» **SOURCE INFORMATION**
Lemma end_state_frames es : end_state (Frame <$> es) = ShowLoader.END_OF_FILE.
Proof. induction es as [|e es IH]; simpl; done. Qed.

Lemma valid_prefix_app_garbage es rest :
  valid_prefix ((Frame <$> es) ++ Garbage :: rest) = es.
Proof. induction es as [|e es IH]; simpl; by f_equal. Qed.

Lemma end_state_app_garbage es rest :
  end_state ((Frame <$> es) ++ Garbage :: rest) = ShowLoader.INVALID_LINE.
Proof. induction es as [|e es IH]; simpl; done. Qed.

(** ** Scenarios *)

(** C1, as stated, fails: in Scenario B (Scenario A's show, start 150,
    no stop) the verifier does not end with two frames for universe 1.
    The clamp runs after the crossing entry has been counted, so that
    entry's increment is clamped with the rest; the counter ends at 1. *)
Lemma scenario_B_not_two_frames :
  ∃ v, verify_scan 150 0 (ShowLoader.mk show_A 0) = Some v ∧
       frame_count (frames_by_universe v) 1 ≠ 2.
Proof. eexists. split; [vm_compute; reflexivity|]. vm_compute. discriminate. Qed.

(** C1, amended: in Scenario B the clock is 100 after the first entry and
    300 after the second, the clamp is called once, at the second entry
    (cursor position 1), on the counters that already include that entry,
    and the verifier reports one frame for universe 1 and one frame for
    universe 2, two frames in total, over 200 ms. *)
Theorem scenario_B :
  ticks 0 entries_A = [100; 300; 350] ∧
  (∃ v, verify_scan 150 0 (ShowLoader.mk show_A 0) = Some v ∧
        clamp_calls v = [1%nat] ∧
        frame_count (frames_by_universe v) 1 = 1 ∧
        frame_count (frames_by_universe v) 2 = 1) ∧
  VerifyShow store_A (verify_flags 150 0) "a.show" =
  Some ([EvLoad "a.show";
         EvSummary {| starting_at := Some 150; stopping_at := None;
                      universe_lines := [(1, 1); (2, 1)];
                      total_frames := 2; total_time := 200 |}],
        EXIT_OK).
Proof.
  split; [reflexivity|]. split; [|vm_compute; reflexivity].
  eexists. split; [vm_compute; reflexivity|]. by vm_compute.
Qed.

(** C3: in Scenario C (Scenario A's show, start 0, stop 120) the clock is
    100 after the first entry, which is below 120, and 300 after the
    second, which is not; the scan counts both, sets the position to 120
    and ends there, with the loader's last answer still an entry.  The
    verifier reports two frames for universe 1, none for universe 2 (it
    has no line), and a playback time of 120 ms. *)
Theorem scenario_C :
  ticks 0 entries_A = [100; 300; 350] ∧
  (∃ v, verify_scan 0 120 (ShowLoader.mk show_A 0) = Some v ∧
        ShowLoader.pos (loader v) = 2%nat ∧
        state v = ShowLoader.OK ∧
        playback_pos v = 120 ∧
        frame_count (frames_by_universe v) 1 = 2 ∧
        frame_count (frames_by_universe v) 2 = 0) ∧
  VerifyShow store_A (verify_flags 0 120) "a.show" =
  Some ([EvLoad "a.show";
         EvSummary {| starting_at := None; stopping_at := Some 120;
                      universe_lines := [(1, 2)];
                      total_frames := 2; total_time := 120 |}],
        EXIT_OK).
Proof.
  split; [reflexivity|]. split; [|vm_compute; reflexivity].
  eexists. split; [vm_compute; reflexivity|]. by vm_compute.
Qed.

(** ** The loader's terminal states *)

(** C8: once [NextEntry] has returned a state other than [OK] (the end of
    the show or a malformed record), the cursor has not moved, and each of
    the following calls on it, whatever entry the caller passes, returns
    the same state and leaves the cursor and the caller's entry as they
    are. *)
Theorem NextEntry_terminal_sticky l e l' e' s :
  ShowLoader.NextEntry l e = (l', e', s) →
  s ≠ ShowLoader.OK →
  l' = l ∧ e' = e ∧
  ∀ n e2, NextEntry_again n l' e2 = (l', e2, s).
Proof.
  unfold ShowLoader.NextEntry. intros Hnext Hs.
  destruct (ShowLoader.records l !! ShowLoader.pos l) as [[e0|]|] eqn:Hl;
    inversion Hnext; subst; try done.
  - repeat split. induction n as [|n IH]; intros e2; simpl;
      unfold ShowLoader.NextEntry; rewrite Hl; [done|apply IH].
  - repeat split. induction n as [|n IH]; intros e2; simpl;
      unfold ShowLoader.NextEntry; rewrite Hl; [done|apply IH].
Qed.

Lemma NextEntry_terminal_sticky_witness :
  let l := ShowLoader.mk [Frame (mkShowEntry 1 100 []); Garbage] 1 in
  ShowLoader.NextEntry l empty_entry = (l, empty_entry, ShowLoader.INVALID_LINE) ∧
  ShowLoader.INVALID_LINE ≠ ShowLoader.OK ∧
  (l = l ∧ empty_entry = empty_entry ∧
   ∀ n e2, NextEntry_again n l e2 = (l, e2, ShowLoader.INVALID_LINE)).
Proof.
  split; [reflexivity|]. split; [discriminate|].
  apply (NextEntry_terminal_sticky
           (ShowLoader.mk [Frame (mkShowEntry 1 100 []); Garbage] 1)
           empty_entry
           (ShowLoader.mk [Frame (mkShowEntry 1 100 []); Garbage] 1)
           empty_entry ShowLoader.INVALID_LINE);
    [reflexivity | discriminate].
Defined.

(** ** The dispatch of [main] *)

(** C5, as stated, fails: with both [--playback] and [--record] given,
    [main] does not return the usage exit code; it calls [PlaybackShow]
    and returns its status. *)
Lemma main_two_primary_flags_dispatches :
  primary_flags_set both_flags = 2%nat ∧
  main player_ok playback_ok recorder_ok store_A both_flags =
  Some ([EvCall OpPlayback], EXIT_OK) ∧
  EXIT_OK ≠ EXIT_USAGE.
Proof. by vm_compute. Qed.

(** C5, amended: [main] has no test for several primary flags.  With a
    valid window and more than one primary flag set it calls exactly one
    core operation, chosen by precedence, [--playback] before [--record]
    ([--verify] is then never chosen), and returns that operation's
    status. *)
Theorem main_precedence player_Init player_Playback recorder_run store fl :
  (1 < primary_flags_set fl)%nat →
  ¬ (0 < FLAGS_stop fl ∧ FLAGS_stop fl < FLAGS_start fl) →
  main player_Init player_Playback recorder_run store fl =
  if String.eqb (FLAGS_playback fl) EmptyString then
    Some (EvCall OpRecord :: (RecordShow recorder_run fl).1,
          (RecordShow recorder_run fl).2)
  else
    Some (EvCall OpPlayback :: (PlaybackShow player_Init player_Playback fl).1,
          (PlaybackShow player_Init player_Playback fl).2).
Proof.
  intros Hset Hwin. unfold main, primary_flags_set in *.
  destruct ((0 <? FLAGS_stop fl) && (FLAGS_stop fl <? FLAGS_start fl)) eqn:Hw.
  { apply andb_true_iff in Hw as [H1 H2].
    apply N.ltb_lt in H1, H2. tauto. }
  destruct (String.eqb (FLAGS_playback fl) EmptyString); simpl.
  - destruct (String.eqb (FLAGS_record fl) EmptyString); simpl.
    + destruct (String.eqb (FLAGS_verify fl) EmptyString); simpl in Hset; lia.
    + by destruct (RecordShow recorder_run fl).
  - by destruct (PlaybackShow player_Init player_Playback fl).
Qed.

Lemma main_precedence_witness :
  main player_ok playback_ok recorder_ok store_A both_flags =
  Some (EvCall OpPlayback :: (PlaybackShow player_ok playback_ok both_flags).1,
        (PlaybackShow player_ok playback_ok both_flags).2).
Proof.
  apply (main_precedence player_ok playback_ok recorder_ok store_A both_flags).
  - vm_compute. lia.
  - vm_compute. intros [? ?]. discriminate.
Defined.

(** C6: whenever [--stop] is non-zero and below [--start], [main] logs the
    fatal message and returns the usage exit code; nothing else happens:
    no core operation is called and no show is loaded, whatever the other
    flags, the shows at hand and the collaborators are. *)
Theorem main_stop_before_start player_Init player_Playback recorder_run store fl :
  FLAGS_stop fl ≠ 0 →
  FLAGS_stop fl < FLAGS_start fl →
  main player_Init player_Playback recorder_run store fl =
  Some ([EvFatal StopBeforeStart], EXIT_USAGE).
Proof.
  intros Hstop Hlt. unfold main.
  assert ((0 <? FLAGS_stop fl) = true) as -> by (apply N.ltb_lt; lia).
  assert ((FLAGS_stop fl <? FLAGS_start fl) = true) as -> by by apply N.ltb_lt.
  done.
Qed.

Lemma main_stop_before_start_witness :
  main player_ok playback_ok recorder_ok store_A (verify_flags 200 100) =
  Some ([EvFatal StopBeforeStart], EXIT_USAGE).
Proof.
  apply main_stop_before_start.
  - vm_compute. discriminate.
  - vm_compute. reflexivity.
Defined.

(** ** The verifier on an arbitrary show *)

Lemma clamp_index_Some start stop ts k :
  clamp_index start stop ts = Some k ↔
  first_crossing start ts k ∧ ¬ clipped_by stop ts k.
Proof.
  unfold clamp_index, first_crossing, clipped_by. split.
  - destruct (crossing start ts) as [k'|] eqn:Hcross; [|done].
    apply crossing_Some in Hcross.
    destruct (clipping stop ts) as [j|] eqn:Hclip.
    + destruct (Nat.leb_spec j k'); [done|]. intros [= ->].
      split; [done|]. intros (j' & t & Hj' & Hl & Hstop).
      apply clipping_Some in Hclip as [_ Hfirst].
      apply (Hfirst j' t); [lia|done..].
    + intros [= ->]. split; [done|]. intros (j' & t & Hj' & Hl & Hstop).
      eapply clipping_None in Hclip; eauto.
  - intros [Hcross Hnot]. apply crossing_Some in Hcross. rewrite Hcross.
    destruct (clipping stop ts) as [j|] eqn:Hclip; [|done].
    destruct (Nat.leb_spec j k); [|done].
    apply clipping_Some in Hclip as [(t & Hl & Hstop) _].
    destruct Hnot. eauto.
Qed.

Lemma verify_scan_clamp_calls start stop rs :
  clamp_calls (scan_from start stop rs (verify_init (ShowLoader.mk rs 0))) =
  option_list (clamp_index start stop (ticks 0 (valid_prefix rs))).
Proof.
  rewrite scan_from_clamp_calls. simpl.
  by destruct (clamp_index start stop _).
Qed.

» **PROBLEM DETAILS**
Search the records for lines holding the word "String", then copy each line you find.

» **SOLUTION TO THIS TASK**
  if String.eqb (FLAGS_playback fl) EmptyString then
  destruct (String.eqb (FLAGS_playback fl) EmptyString); simpl.
  - destruct (String.eqb (FLAGS_record fl) EmptyString); simpl.
    + destruct (String.eqb (FLAGS_verify fl) EmptyString); simpl in Hset; lia.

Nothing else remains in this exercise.